In epidemiological studies, colonization with H. pylori has been demonstrated to be associated with an increased risk of noncardia gastric adenocarcinoma, especially in individuals who have harbored the organism for 10 years or longer.(32,33) A meta-analysis of these studies revealed that H. pylori colonization is associated with more than twice the risk of gastric cancer development compared to noncolonized individuals.(34) Experimental H. pylori inoculation of Mongolian gerbils leads to pre-malignant gastric lesions(35,36) and ultimately to adenocarcinoma.(37) In humans, determinants of gastric malignancy development in the setting of H. pylori colonization include presumed acquisition of the organism early in life, higher birth order, and colonization with cagA+ strains of the organism.(38-40) Individuals who become colonized later in life may be at increased risk for peptic ulcer disease but not for gastric cancer. A recent prospective, randomized, placebo-controlled H. pylori eradication study involving 1630 adults from the Fujian Province in China followed for 7.5 years, did not find a significant difference in the development of gastric cancer between the treated and the placebo groups.(41) Further studies with longer follow-up are needed to clarify the effect of H. pylori eradication on the incidence of gastric cancer development, based on the presence or absence of precancerous lesions at baseline.

Primary gastric lymphoma accounts for about 3% of cancers in the stomach.(42) These lesions arising from the mucosa also are known as mucosa-associated lymphoid tissue tumors (MALToma), and are B-cell tumors. H. pylori-induced gastric inflammation leads to an accumulation of CD4+ lymphocytes and B cells in the lamina propria, which does not contain significant lymphoid tissue in the absence of H. pylori. Numerous studies have reported an association between H. pylori colonization and the development of MALToma.(43-45) There is no clear association with cagA+ strains. Further evidence for the link between H. pylori and MALToma comes from the observation that remission of the tumor often, but not always, occurs with eradication of the organism.(46,47) The tumors that do not regress following H. pylori eradication, are either advanced in stage or carry a chromosomal translocation.(48)

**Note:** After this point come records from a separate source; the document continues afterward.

(* ===== verification/Trap.v ===== *)
(** * Traps and interrupts: [src/kernel/trap.c], [src/kernel/plic.c]

    The addresses of the assembly entry points and the firmware's timer call
    are parameters.  [usertrapret] ends with the jump to the trampoline; its
    result is the pair of arguments of that jump. *)

From stdpp Require Import functions.
From S2P Require Import Prelude Memory CString Riscv Csr Spinlock Kalloc Vm Copy Block Cache Log Fs Kernel Proc Uart Printf Console Pipe File Process Exec Sysfile Syscall Virtio.

Definition UART0_IRQ : Z := 10.
Definition VIRTIO0_IRQ : Z := 1.
Definition CLOCK_FREQ : Z := 1000000.
Definition PLIC_SENABLE (hart : Z) : Z := PLIC + 0x2080 + hart * 0x100.
Definition PLIC_SPRIORITY (hart : Z) : Z := PLIC + 0x201000 + hart * 0x2000.
Definition PLIC_SCLAIM (hart : Z) : Z := PLIC + 0x201004 + hart * 0x2000.

Section trap.
Context {S B D : Type} `{!BlockCache S B} `{!Mmio D}.
Variables kend trampoline forkret_pc : Z.
Variable spin : nat.
Variable stat_pad : list Z.
(** [kernelvec], [uservec], [userret] (assembly) and [usertrap]. *)
Variables kernelvec uservec userret usertrap_pc : Z.
(** [sbi_legacy_set_timer] *)
Variable sbi_set_timer : Z -> D -> D.

Abbreviation kern := (kernel S D).

Definition k_cpuid : M kern Z := gets (fun s => cpuid (k_hart s)).

(** ** The interrupt controller *)

Definition write32 (a v : Z) : M kern unit := on_dev (modify (mmio_write a (u32 v))).

Definition plicinit : M kern unit :=
  write32 (PLIC + UART0_IRQ * 4) 1 ;;
  write32 (PLIC + VIRTIO0_IRQ * 4) 1.

Definition plicinithart : M kern unit :=
  let! hart := k_cpuid in
  write32 (PLIC_SENABLE hart) (Z.lor (Z.shiftl 1 UART0_IRQ) (Z.shiftl 1 VIRTIO0_IRQ)) ;;
  write32 (PLIC_SPRIORITY hart) 0.

Definition plic_claim : M kern Z :=
  let! hart := k_cpuid in
  on_dev (fun d => let '(v, d') := mmio_read (PLIC_SCLAIM hart) d in Ok (s32 v) d').

Definition plic_complete (irq : Z) : M kern unit :=
  let! hart := k_cpuid in
  write32 (PLIC_SCLAIM hart) irq.

(** ** The clock *)

Definition RESET_TIMER : M kern unit :=
  let! t := on_dev (fun d => let '(v, d') := mmio_read CLINT_MTIME d in Ok v d') in
  on_dev (modify (sbi_set_timer (u64 (t + CLOCK_FREQ)))).

Definition trapinit : M kern unit := init_lock LkTicks "time".

Definition trapinithart : M kern unit :=
  on_reg (w_stvec kernelvec) ;;
  let! x := on_reg r_sie in
  on_reg (w_sie (Z.lor (Z.lor (Z.lor x SIE_SEIE) SIE_STIE) SIE_SSIE)) ;;
  RESET_TIMER.

Definition clockintr : M kern unit :=
  acquire LkTicks ;;
  modify (fun s => set_kticks (u32 (k_ticks s + 1)) s) ;;
  wakeup ChTicks ;;
  release LkTicks.

(** ** Interrupts *)

Definition devintr : M kern Z :=
  let! scause := on_reg r_scause in
  if has scause 0x8000000000000000 && (Z.land scause 0xff =? 9) then
    let! irq := plic_claim in
    (if irq =? UART0_IRQ then uartintr spin
     else if irq =? VIRTIO0_IRQ then virtio_disk_intr
     else if negb (irq =? 0) then printf spin (String.append "unexpected interrupt irq=%d" NL) [AInt irq]
     else ret tt) ;;
    (if negb (irq =? 0) then plic_complete irq else ret tt) ;;
    ret 1
  else if scause =? 0x8000000000000005 then
    let! id := k_cpuid in
    (if id =? 0 then clockintr ;; RESET_TIMER else ret tt) ;;
    let! x := on_reg r_sip in
    on_reg (w_sip (Z.land x (Z.lnot 0x10000))) ;;
    ret 2
  else ret 0.

(** [kerneltrap] up to the [yield] of a timer interrupt: the saved [sepc] and
    [sstatus], and what [yield] returned if the process gave up the CPU. *)
Definition kerneltrap_enter : M kern (Z * Z * option bool) :=
  let! sepc := on_reg r_sepc in
  let! sstatus := on_reg r_sstatus in
  let! scause := on_reg r_scause in
  if negb (has sstatus SSTATUS_SPP) then panic "kerneltrap: not from supervisor mode"
  else
    let! on := on_reg intr_get in
    if on then panic "kerneltrap: interrupts enabled"
    else
      let! which_dev := devintr in
      if which_dev =? 0 then
        printf spin (String.append "scause %p" NL) [APtr scause] ;;
        let! stval := on_reg r_stval in
        printf spin (String.append "sepc=%p stval=%p" NL) [APtr sepc; APtr stval] ;;
        panic "kerneltrap"
      else
        if which_dev =? 2 then
          let! me := myproc in
          match me with
          | Some p =>
              let! q := get_proc p in
              if bool_decide (p_state q = RUNNING) then
                let! intena := yield in
                ret (sepc, sstatus, Some intena)
              else ret (sepc, sstatus, None)
          | None => ret (sepc, sstatus, None)
          end
        else ret (sepc, sstatus, None).

(** The end of [kerneltrap], possibly on another CPU. *)
Definition kerneltrap_return (sepc sstatus : Z) : M kern unit :=
  on_reg (w_sepc sepc) ;;
  on_reg (w_sstatus sstatus).

(** ** To and from user space *)

Definition usertrapret : M kern (Z * Z) :=
  let! p := curproc in
  on_reg intr_off ;;
  on_reg (w_stvec (TRAMPOLINE + (uservec - trampoline))) ;;
  let! satp := on_reg r_satp in
  store_tf p TF_kernel_satp satp ;;
  let! q := get_proc p in
  store_tf p TF_kernel_sp (p_kstack q + PGSIZE) ;;
  store_tf p TF_kernel_trap usertrap_pc ;;
  let! tp := on_reg r_tp in
  store_tf p TF_kernel_hartid tp ;;
  let! x := on_reg r_sstatus in
  let x := Z.land x (Z.lnot SSTATUS_SPP) in
  let x := Z.lor x SSTATUS_SPIE in
  on_reg (w_sstatus x) ;;
  let! epc := load_tf p TF_epc in
  on_reg (w_sepc epc) ;;
  let! q := get_proc p in
  ret (TRAPFRAME, MAKE_SATP (p_pagetable q)).

(** [forkret]: a new process's first way out. *)
Definition forkret : M kern (Z * Z) :=
  let! p := curproc in
  release (LkProc p) ;;
  let! first := gets k_first in
  (if first then
     modify (set_kfirst false) ;;
     on_fs (fsinit ROOTDEV)
   else ret tt) ;;
  usertrapret.

(** [usertrap] up to the return: whether the process gave up the CPU at a
    timer interrupt (what [yield] returned). *)
Definition usertrap_enter : M kern (option bool) :=
  let! sstatus := on_reg r_sstatus in
  if has sstatus SSTATUS_SPP then panic "usertrap: not from user mode"
  else
    on_reg (w_stvec kernelvec) ;;
    let! p := curproc in
    let! sepc := on_reg r_sepc in
    store_tf p TF_epc sepc ;;
    let! scause := on_reg r_scause in
    let! which_dev :=
      (if scause =? 8 then
         let! q := get_proc p in
         if negb (p_killed q =? 0) then exit kend (-1)
         else
           let! epc := load_tf p TF_epc in
           store_tf p TF_epc (u64 (epc + 4)) ;;
           on_reg intr_on ;;
           syscall kend trampoline forkret_pc spin stat_pad ;;
           ret 0
       else
         let! which_dev := devintr in
         if negb (which_dev =? 0) then ret which_dev
         else
           let! q := get_proc p in
           printf spin (String.append "usertrap(): unexpected scause %p pid=%d" NL) [APtr scause; AInt (p_pid q)] ;;
           let! stval := on_reg r_stval in
           printf spin (String.append "            sepc=%p stval=%p" NL) [APtr sepc; APtr stval] ;;
           upd_proc p (set_killed 1) ;;
           ret 0) in
    let! q := get_proc p in
    if negb (p_killed q =? 0) then exit kend (-1)
    else if which_dev =? 2 then let! intena := yield in ret (Some intena)
    else ret None.

(** A trap that does not give up the CPU. *)
Definition usertrap : M kern (Z * Z) :=
  let! gave_up := usertrap_enter in
  match gave_up with
  | None => usertrapret
  | Some _ => sleeps "yield"
  end.
End trap.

In conclusion, H. pylori is a colonizer of the human stomach that has been associated with the development of chronic gastric inflammation, peptic ulcer disease, as well as gastric cancer. Based on epidemiological evidence, in 1994 H. pylori was classified as a carcinogen;(49) recent animal studies continue to support this relationship.(50) Although H. pylori has been linked to gastric carcinoma and lymphoma, the percentage of colonized individuals who actually develop these malignancies remains small and presentation usually is late in life. Eradication of H. pylori has not been demonstrated to significantly decrease the incidence of gastric cancer in medium-term follow up,(41) but studies of individuals at very high risk have shown that treatment appears to be beneficial.(51) The interplay between host, bacterial, and environmental factors may ultimately determine the risk of developing gastric cancer, as well as its natural history.